**REQUIRED ACTION**. Could you set down exactly the lines in the records below between the line holding "Definition POSSIBLE_KEYS : list" and the line holding "rbind (dict_of object_metadata", inclusive?

_ _ _ _ _ _ _

(** Rebuilds the widgets from [image_sets]: both runtime dictionaries are
    emptied, one row per page is made, and the children of the root
    container are replaced. *)
Definition refresh (g : ImageToggleGallery) : ImageToggleGallery :=
  let '(btns, outs, rows) :=
    fold_left (refresh_row (button_style g)) (dict_keys (image_sets g))
              ([], [], []) in
  let children :=
    if include_close_all g
    then [VBox [ButtonW "Close all pages"; VBox rows]]
    else [VBox rows] in
  with_container children (with_outputs outs (with_buttons btns g)).

(** [__init__]: copies the mapping, starts with empty runtime state and an
    empty root container, then calls [refresh]. *)
Definition init (sets : dict string) (close_all : bool) (style : string)
    (lay : option string) : ImageToggleGallery :=
  refresh (mkGallery sets close_all style lay [] [] [] []).

(** *** Host primitives inside [with self._outputs[name]:] *)

Definition do_clear_output (name : string) (g : ImageToggleGallery) :=
  with_host_calls (host_calls g ++ [clear_output name])
    (with_outputs (dict_mutate (_outputs g) name (fun _ => mkOutput [])) g).

(** A host call that adds [item] to what the area [name] shows. *)
Definition publish (name : string) (item : output_item) (call : host_call)
    (g : ImageToggleGallery) :=
  with_host_calls (host_calls g ++ [call])
    (with_outputs
       (dict_mutate (_outputs g) name (fun o => mkOutput (outputs o ++ [item])))
       g).
(** * meemoo/helpers.py: event-field lookup and the MediaHaven sidecar builder

    A shallow embedding of [try_to_find_md5], [get_from_event] and the class
    [SidecarBuilder] of [meemoo/helpers.py], with the properties of the
    sidecar specification proved about it.

    Conventions of the embedding:
    - a Python [str] is a [string] holding its UTF-8 bytes, [bytes] is a
      [list byte];
    - a Python [dict] is an association list in insertion order; its keys are
      pairwise distinct ([NoDup]), which the statements that need it assume;
    - a raised exception is a value of [exn]; a computation that may raise
      and that reads or writes the object store is a function of type [M A];
    - lxml's objects live in a store indexed by allocation order, so that
      [root], [node] and [doc] are references, as they are in the source;
    - lxml itself is a library that [helpers.py] imports: the part of
      [lxml.etree] that the builder calls ([Element], [SubElement],
      [ElementTree], the [text] property, [tostring]) is modelled after the
      library, with libxml2's checks of names, URIs and text as parameters
      (class [Lxml]);
    - [str.lower] is a builtin whose case mappings come with the
      interpreter: it is a parameter of the model (class [Unicode]), with
      what holds of it in every interpreter;
    - the class [FTP] is followed through the calls that it makes to
      [ftplib]; what [ftplib] and [urllib.parse] answer is a parameter of
      the model (module [Ftp]);
    - the calls to the logger are left out: they write to the log and
      decide nothing. *)

From Stdlib Require Import Strings.Ascii Strings.String Strings.Byte.
From stdpp Require Import base option list strings pretty.

Local Open Scope string_scope.
Local Open Scope list_scope.
Set Warnings "-register-all".

(** ** Python values, exceptions, results *)

Module Py.

(** The values that [json.loads] produces and that the callers assemble. *)
Inductive pyval : Type :=
| VNone
| VBool (b : bool)
| VInt (z : Z)
| VStr (s : string)
| VList (xs : list pyval)
| VDict (items : list (string * pyval)).

(** A dict with string keys, in insertion order. *)
Abbreviation dict := (list (string * pyval)).

Inductive exn : Type :=
| AssertionError (msg : string)
| AttributeError (msg : string)
| KeyError (key : string)
| IndexError (msg : string)
| TypeError (msg : string)
| ValueError (msg : string).

Inductive result (A : Type) : Type :=
| Ok (a : A)
| Raise (e : exn).
Arguments Ok {A} a.
Arguments Raise {A} e.

Definition rbind {A B} (r : result A) (k : A -> result B) : result B :=
  match r with
  | Ok a => k a
  | Raise e => Raise e
  end.

(** The double quote character, for the messages that quote a key. *)
Definition dq : string := String "034"%char EmptyString.

Definition keys (d : dict) : list string := d.*1.

(** [k in d] *)
Definition dict_mem (k : string) (d : dict) : bool := bool_decide (k ∈ keys d).

(** [d.get(k)]: the value stored under [k], if any. *)
Fixpoint dict_get (d : dict) (k : string) : option pyval :=
  match d with
  | [] => None
  | (k', v) :: d' => if String.eqb k' k then Some v else dict_get d' k
  end.

(** [x[k]] for a string subscript. *)
Definition getitem (x : pyval) (k : string) : result pyval :=
  match x with
  | VDict d =>
      match dict_get d k with
      | Some v => Ok v
      | None => Raise (KeyError k)
      end
  | VList _ => Raise (TypeError "list indices must be integers or slices, not str")
  | VStr _ => Raise (TypeError "string indices must be integers")
  | _ => Raise (TypeError "object is not subscriptable")
  end.

(** [x[0]] *)
Definition getitem0 (x : pyval) : result pyval :=
  match x with
  | VList (v :: _) => Ok v
  | VList [] => Raise (IndexError "list index out of range")
  | VStr (String c _) => Ok (VStr (String c EmptyString))
  | VStr EmptyString => Raise (IndexError "string index out of range")
  | VDict d =>
      (* an int subscript is never equal to a str key *)
      Raise (KeyError "0")
  | _ => Raise (TypeError "object is not subscriptable")
  end.

(** [x.keys()] and [x.items()]: only a dict has them. *)
Definition dict_of (x : pyval) (attr : string) : result dict :=
  match x with
  | VDict d => Ok d
  | _ => Raise (AttributeError ("object has no attribute '" +:+ attr +:+ "'"))
  end.

(** [s.isascii()]: every character of [s] is below 128. *)
Fixpoint isascii (s : string) : bool :=
  match s with
  | EmptyString => true
  | String c s' => (nat_of_ascii c <? 128)%nat && isascii s'
  end.

(** What [str.lower] does to a string of ASCII characters: the letters
    [A]-[Z] become [a]-[z], every other character is left as it is. *)
Definition lower_ascii (c : ascii) : ascii :=
  let n := nat_of_ascii c in
  if (65 <=? n)%nat && (n <=? 90)%nat then ascii_of_nat (n + 32) else c.

Fixpoint ascii_lower (s : string) : string :=
  match s with
  | EmptyString => EmptyString
  | String c s' => String (lower_ascii c) (ascii_lower s')
  end.

(** [str.lower] is a builtin: beyond ASCII it follows the case mappings of
    the Unicode database that the interpreter ships (the Kelvin sign is
    lowered to [k], a capital sigma to one of the two small ones).  The
    function is a parameter of the model, with two facts that hold of it in
    every interpreter: a lowered string is not changed by lowering it again,
    and on a string of ASCII characters it is [ascii_lower]. *)
Class Unicode : Type := {
  lower : string -> string;
  lower_idemp : forall s, lower (lower s) = lower s;
  lower_isascii : forall s, isascii s = true -> lower s = ascii_lower s
}.

(** ['.'.join(parts)]: every part has to be a [str]. *)
Fixpoint join_strs (parts : list pyval) : result (list string) :=
  match parts with
  | [] => Ok []
  | VStr s :: ps => rbind (join_strs ps) (fun ss => Ok (s :: ss))
  | _ :: _ => Raise (TypeError "sequence item: expected str instance")
  end.

Definition str_join (sep : string) (parts : list pyval) : result string :=
  rbind (join_strs parts) (fun ss => Ok (String.concat sep ss)).

End Py.
Import Py.

(** ** The event-field extractor *)

Definition BASE_DOMAIN : string := "viaa.be".

Definition POSSIBLE_KEYS : list string :=
  ["x-md5sum-meta"; "md5sum"; "x-amz-meta-md5sum"].

(** The loop of [try_to_find_md5] over the candidate keys that are left. *)
Fixpoint try_keys (candidates : list string) (object_metadata : pyval)
  : result pyval :=
  match candidates with
  | [] => Ok (VStr "")
  | key :: rest =>
      rbind (dict_of object_metadata "keys") (fun d =>
        if dict_mem key d then getitem object_metadata key
        else try_keys rest object_metadata)
  end.

Definition try_to_find_md5 (object_metadata : pyval) : result pyval :=
  try_keys POSSIBLE_KEYS object_metadata.

Definition event_keys : list string :=
  ["bucket"; "object_key"; "host"; "tenant"; "md5"].

Definition get_from_event `{Unicode} (event : pyval) (name : string)
  : result pyval :=
  let name := lower name in
  if bool_decide (name ∈ event_keys) then
    rbind (getitem event "Records") (fun records =>
    rbind (getitem0 records) (fun record =>
    rbind (getitem record "s3") (fun s3_sub =>
      if String.eqb name "bucket" then
        rbind (getitem s3_sub "bucket") (fun b => getitem b "name")
      else if String.eqb name "object_key" then
        rbind (getitem s3_sub "object") (fun o => getitem o "key")
      else if String.eqb name "host" then
        rbind (getitem s3_sub "bucket") (fun b =>
        rbind (getitem b "name") (fun bucket_name =>
        rbind (getitem s3_sub "domain") (fun d =>
        rbind (getitem d "name") (fun domain_name =>
        rbind (str_join "." [bucket_name; domain_name; VStr BASE_DOMAIN])
              (fun host => Ok (VStr host))))))
      else if String.eqb name "tenant" then
        rbind (getitem s3_sub "bucket") (fun b =>
        rbind (getitem b "metadata") (fun m => getitem m "tenant"))
      else if String.eqb name "md5" then
        rbind (getitem s3_sub "object") (fun o =>
        rbind (getitem o "metadata") try_to_find_md5)
      else Ok VNone)))
  else Raise (AssertionError ("Unknown key: " +:+ dq +:+ name +:+ dq)).
Lemma fraction_below_mono (v : list Q) (p1 p2 : Q) :
  v <> [] -> p1 <= p2 -> fraction_below v p1 <= fraction_below v p2.
Proof.
  intros H Hp. unfold fraction_below.
  assert (Hlen : 0 < inject_Z (Z.of_nat (length v))).
  { change 0 with (inject_Z 0). rewrite <- Zlt_Qlt.
    destruct v; [contradiction|]. simpl length. lia. }
  unfold Qdiv. apply Qmult_le_compat_r.
  - rewrite <- Zle_Qle. apply inj_le. apply filter_length_mono.
    intros x Hx. apply Qltb_true_iff in Hx. apply Qltb_true_iff. lra.
  - apply Qlt_le_weak, Qinv_lt_0_compat. exact Hlen.
Qed.

(** C6: on a non-empty return series, [historical_var] returns the fraction
    of the values strictly below [var_p]; the result lies in [0, 1] and does
    not decrease when [var_p] increases. *)
Theorem historical_var_is_fraction_below (port_returns : list Q) :
  port_returns <> [] ->
  (forall var_p,
     exists h_var,
       historical_var port_returns var_p = Ok h_var
       /\ h_var = fraction_below port_returns var_p
       /\ 0 <= h_var /\ h_var <= 1)
  /\ (forall p1 p2 h1 h2,
        p1 <= p2 ->
        historical_var port_returns p1 = Ok h1 ->
        historical_var port_returns p2 = Ok h2 ->
        h1 <= h2).
Proof.
  intro H. split.
  - intro var_p. exists (fraction_below port_returns var_p).
    split; [apply historical_var_ok; exact H|].
    split; [reflexivity | apply fraction_below_bounds; exact H].
  - intros p1 p2 h1 h2 Hp E1 E2.
    rewrite historical_var_ok in E1, E2 by exact H.
    injection E1 as <-. injection E2 as <-.
    apply fraction_below_mono; assumption.
Qed.

(** ** Sharpe ratio and Expected Shortfall *)

Lemma np_div_zero_not_finite (x y : Q) :
  y == 0 -> is_finite (np_div x y) = false.
Proof.
  intro H. unfold np_div. rewrite (Qeq_eq_bool _ _ H).
  destruct (Qeq_bool x 0); [reflexivity|].
  destruct (Qle_bool x 0); reflexivity.
Qed.

Lemma np_div_finite (x y : Q) : ~ y == 0 -> np_div x y = Finite (x / y).
Proof.
  intro H. unfold np_div. rewrite (Qeq_bool_false _ _ H). reflexivity.
Qed.

Lemma np_sub_not_finite (x : np_float) (m : Q) :
  is_finite x = false -> is_finite (np_sub x m) = false.
Proof. destruct x; simpl; congruence. Qed.

Section SharpeProperties.

Variable np_sqrt : Q -> Q.

(** What the proofs use of the square root: it is zero at zero and
    positive on positive numbers. *)
Hypothesis np_sqrt_zero : forall x, x == 0 -> np_sqrt x == 0.
Hypothesis np_sqrt_pos : forall x, 0 < x -> 0 < np_sqrt x.

(** C7 (as the code has it): [sharpe_ratio] has no guard and never reports
    an error.  With a volatility of exactly zero it returns the quotient of
    numpy by zero, which is [inf], [-inf] or [nan]; with a volatility other
    than zero it returns (mean(port_returns) - risk_free_rate) divided by
    the square root of the volatility. *)
Theorem sharpe_ratio_has_no_guard (N T : nat)
    (port_returns : list Q) (risk_free_rate : Q)
    (asset_returns : list (list Q)) (weights : list Q) :
  is_matrix N T asset_returns ->
  (1 <= N)%nat ->
  (2 <= T)%nat ->
  let volatility := portfolio_volatility asset_returns weights in
  (volatility == 0 ->
   exists sr,
     sharpe_ratio np_sqrt port_returns risk_free_rate asset_returns weights
     = Ok sr
     /\ is_finite sr = false)
  /\ (~ volatility == 0 ->
      sharpe_ratio np_sqrt port_returns risk_free_rate asset_returns weights
      = Ok (Finite ((np_mean port_returns - risk_free_rate)
                    / np_sqrt volatility))).
Proof.
  intros Hm HN HT volatility. unfold sharpe_ratio. fold volatility. split.
  - intro Hz. eexists. split; [reflexivity|].
    apply np_div_zero_not_finite, np_sqrt_zero, Hz.
  - intro Hnz. rewrite np_div_finite; [reflexivity|].
    pose proof (portfolio_volatility_nonneg N T asset_returns weights
                  Hm HN HT) as Hge.
    fold volatility in Hge.
    assert (Hpos : 0 < volatility).
    { destruct (Qlt_le_dec 0 volatility) as [Hlt|Hle]; [exact Hlt|].
      exfalso. apply Hnz. lra. }
    pose proof (np_sqrt_pos volatility Hpos). lra.
Qed.

End SharpeProperties.

Section RiskProperties.

Variable np_sqrt : Q -> Q.
Variables norm_pdf norm_ppf : Q -> Q.
Variable norm_pdf_at : Q -> Q -> Q -> Q.
Variables t_pdf t_ppf : Z -> Q -> Q.
Variable quad_from_neg_inf : (Q -> Q) -> Q -> Q * Q.

(** C8 (as the code has it): [risk_metrics] validates nothing and returns
    its 9-tuple for every [d].  With [d = 1] the divisor [alpha * (d - 1)]
    is zero and the Expected Shortfall of the t-distribution is [inf],
    [-inf] or [nan]; with [d > 1] and [alpha] other than zero it is
    [t-density(t-quantile(alpha)) * sigma * (d + t-quantile(alpha)^2)]
    [/ (alpha * (d - 1)) - mu]. *)
Theorem risk_metrics_accepts_any_degrees_of_freedom
    (returns : list (list Q)) (weights : list Q) (var_p alpha : Q) (d : Z) :
  exists r,
    risk_metrics np_sqrt norm_pdf norm_ppf norm_pdf_at t_pdf t_ppf
                 quad_from_neg_inf returns weights var_p alpha d = Ok r
    /\ (d = 1%Z -> is_finite (rm_t_dist_es r) = false)
    /\ ((1 < d)%Z -> ~ alpha == 0 ->
        rm_t_dist_es r
        = Finite (t_pdf d (t_ppf d alpha) * rm_sigma r
                  * (inject_Z d + (t_ppf d alpha) ^ 2)
                  / (alpha * (inject_Z d - 1)) - rm_mu r)).
Proof.
  unfold risk_metrics.
  destruct (quad_from_neg_inf _ var_p) as [a_var a_var_error].
  destruct (quad_from_neg_inf _ var_p) as [t_dist_a_var t_dist_a_var_error].
  eexists. split; [reflexivity|]. simpl. split.
  - intros ->. apply np_sub_not_finite, np_div_zero_not_finite.
    change (inject_Z 1) with 1. ring.
  - intros Hd Ha. rewrite np_div_finite; [reflexivity|].
    assert (H : 2 <= inject_Z d).
    { change 2 with (inject_Z 2). rewrite <- Zle_Qle. lia. }
    intro E. apply Ha.
    assert (Hd1 : ~ inject_Z d - 1 == 0) by lra.
    destruct (Qmult_integral _ _ E); [assumption | contradiction].
Qed.

End RiskProperties.

(** ** The stand-in square root *)

Lemma heron_pos (x : Q) (steps : nat) :
  0 < x -> forall y, 0 < y -> 0 < heron x y steps.
Proof.
  intro Hx. induction steps as [|k IH]; intros y Hy; [exact Hy|].
  simpl. apply IH.
  assert (Hq : 0 < x / y).
  { apply Qlt_shift_div_l; [exact Hy|]. rewrite Qmult_0_l. exact Hx. }
  apply Qlt_shift_div_l; [reflexivity|]. lra.
Qed.

Lemma heron_sqrt_zero (x : Q) : x == 0 -> heron_sqrt x == 0.
Proof.
  intro H. unfold heron_sqrt.
  assert (E : Qle_bool x 0 = true) by (apply Qle_bool_iff; lra).
  rewrite E. reflexivity.
Defined.

Lemma heron_sqrt_pos (x : Q) : 0 < x -> 0 < heron_sqrt x.
Proof.
  intro H. unfold heron_sqrt.
  destruct (Qle_bool x 0) eqn:E.
  - apply Qle_bool_iff in E. lra.
  - rewrite Qred_correct. apply heron_pos; [exact H|].
    apply Qlt_shift_div_l; [reflexivity|]. lra.
Defined.

(** ** The scenarios of the specification *)

Example scenario_bond_periods : n scenario_bond = 20%Z.
Proof. reflexivity. Qed.

Example scenario_portfolio_returns :
  veq (portfolio_returns scenario_returns scenario_weights)
      [15 # 1000; -5 # 1000; 1 # 100; 1 # 100].
Proof. repeat constructor. Qed.

Example scenario_portfolio_volatility :
  portfolio_volatility scenario_returns scenario_weights == 3 # 40000.
Proof. reflexivity. Qed.

Lemma scenario_returns_matrix : is_matrix 2 4 scenario_returns.
Proof. split; [reflexivity | repeat constructor]. Defined.

Lemma constant_returns_matrix : is_matrix 2 3 constant_returns.
Proof. split; [reflexivity | repeat constructor]. Defined.

(** ** Witnesses and counterexamples *)

Lemma calculate_yields_selects_minimisers_witness :
  (1 <= n scenario_bond)%Z /\
  (is_yield_grid x1 /\
   exists c_ytm c_ytc,
     calculate_yields whole_power scenario_bond
     = Ok (inject_Z 2 * c_ytm, c_ytc, py_min (inject_Z 2 * c_ytm) c_ytc)
     /\ minimises (ytm_residual scenario_bond) x1 c_ytm
     /\ minimises (ytc_formula whole_power scenario_bond) x1 c_ytc).
Proof.
  split; [vm_compute; discriminate|].
  apply (calculate_yields_selects_minimisers whole_power 95 5 100 100 5 10 2).
  vm_compute; discriminate.
Defined.

Lemma portfolio_volatility_is_sample_variance_witness :
  length (portfolio_returns scenario_returns scenario_weights) = 4%nat /\
  portfolio_volatility scenario_returns scenario_weights
  == sample_variance (portfolio_returns scenario_returns scenario_weights).
Proof.
  apply (portfolio_volatility_is_sample_variance 2 4
           scenario_returns scenario_weights scenario_returns_matrix).
  - reflexivity.
  - repeat constructor.
  - repeat constructor.
Defined.

Lemma yield_to_worst_is_minimum_witness :
  exists ytm ytc ytw macaulay_duration modified_duration,
    calculate_bond_analytics whole_power scenario_bond
    = Ok (ytm, ytc, ytw, macaulay_duration, modified_duration)
    /\ ytw = Qmin ytm ytc.
Proof.
  exact (yield_to_worst_is_minimum whole_power scenario_bond
           scenario_bond_valid).
Defined.

Lemma modified_duration_relation_witness :
  exists macaulay_duration modified_duration,
    calculate_durations scenario_bond (283 # 5000)
    = Ok (macaulay_duration, modified_duration)
    /\ modified_duration
       == macaulay_duration
          / (1 + (283 # 5000) / inject_Z (num_coupon_periods scenario_bond))
    /\ (0 < (283 # 5000) / inject_Z (num_coupon_periods scenario_bond) ->
        modified_duration < macaulay_duration)
    /\ ((283 # 5000) == 0 -> modified_duration == macaulay_duration).
Proof.
  exact (modified_duration_relation scenario_bond (283 # 5000)
           scenario_bond_valid).
Defined.

Lemma historical_var_is_fraction_below_witness :
  (forall var_p,
     exists h_var,
       historical_var [15 # 1000; -5 # 1000; 1 # 100; 1 # 100] var_p = Ok h_var
       /\ h_var = fraction_below [15 # 1000; -5 # 1000; 1 # 100; 1 # 100] var_p
       /\ 0 <= h_var /\ h_var <= 1)
  /\ (forall p1 p2 h1 h2,
        p1 <= p2 ->
        historical_var [15 # 1000; -5 # 1000; 1 # 100; 1 # 100] p1 = Ok h1 ->
        historical_var [15 # 1000; -5 # 1000; 1 # 100; 1 # 100] p2 = Ok h2 ->
        h1 <= h2).
Proof.
  apply (historical_var_is_fraction_below
           [15 # 1000; -5 # 1000; 1 # 100; 1 # 100]).
  discriminate.
Defined.

Lemma calculate_yields_bounded_witness :
  exists ytm ytc ytw,
    calculate_yields whole_power scenario_bond = Ok (ytm, ytc, ytw)
    /\ ((1 # 10000) <= ytc /\ ytc <= (9999 # 10000))
    /\ ((1 # 10000) * inject_Z (num_coupon_periods scenario_bond) <= ytm
        /\ ytm <= (9999 # 10000) * inject_Z (num_coupon_periods scenario_bond))
    /\ 0 < ytm /\ 0 < ytc /\ 0 < ytw.
Proof.
  apply (calculate_yields_bounded whole_power scenario_bond).
  reflexivity.
Defined.

Lemma sharpe_ratio_has_no_guard_witness :
  (portfolio_volatility scenario_returns scenario_weights == 0 ->
   exists sr,
     sharpe_ratio heron_sqrt
       (portfolio_returns scenario_returns scenario_weights) (2 # 100)
       scenario_returns scenario_weights = Ok sr
     /\ is_finite sr = false)
  /\ (~ portfolio_volatility scenario_returns scenario_weights == 0 ->
      sharpe_ratio heron_sqrt
        (portfolio_returns scenario_returns scenario_weights) (2 # 100)
        scenario_returns scenario_weights
      = Ok (Finite
              ((np_mean (portfolio_returns scenario_returns scenario_weights)
                - (2 # 100))
               / heron_sqrt
                   (portfolio_volatility scenario_returns scenario_weights)))).
Proof.
  apply (sharpe_ratio_has_no_guard heron_sqrt heron_sqrt_zero heron_sqrt_pos
           2 4 (portfolio_returns scenario_returns scenario_weights) (2 # 100)
           scenario_returns scenario_weights scenario_returns_matrix).
  - repeat constructor.
  - repeat constructor.
Defined.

_ _ _ _ _ _ _

**ANSWER SECTION**.
Definition POSSIBLE_KEYS : list string :=
  ["x-md5sum-meta"; "md5sum"; "x-amz-meta-md5sum"].

(** The loop of [try_to_find_md5] over the candidate keys that are left. *)
Fixpoint try_keys (candidates : list string) (object_metadata : pyval)
  : result pyval :=
  match candidates with
  | [] => Ok (VStr "")
  | key :: rest =>
      rbind (dict_of object_metadata "keys") (fun d =>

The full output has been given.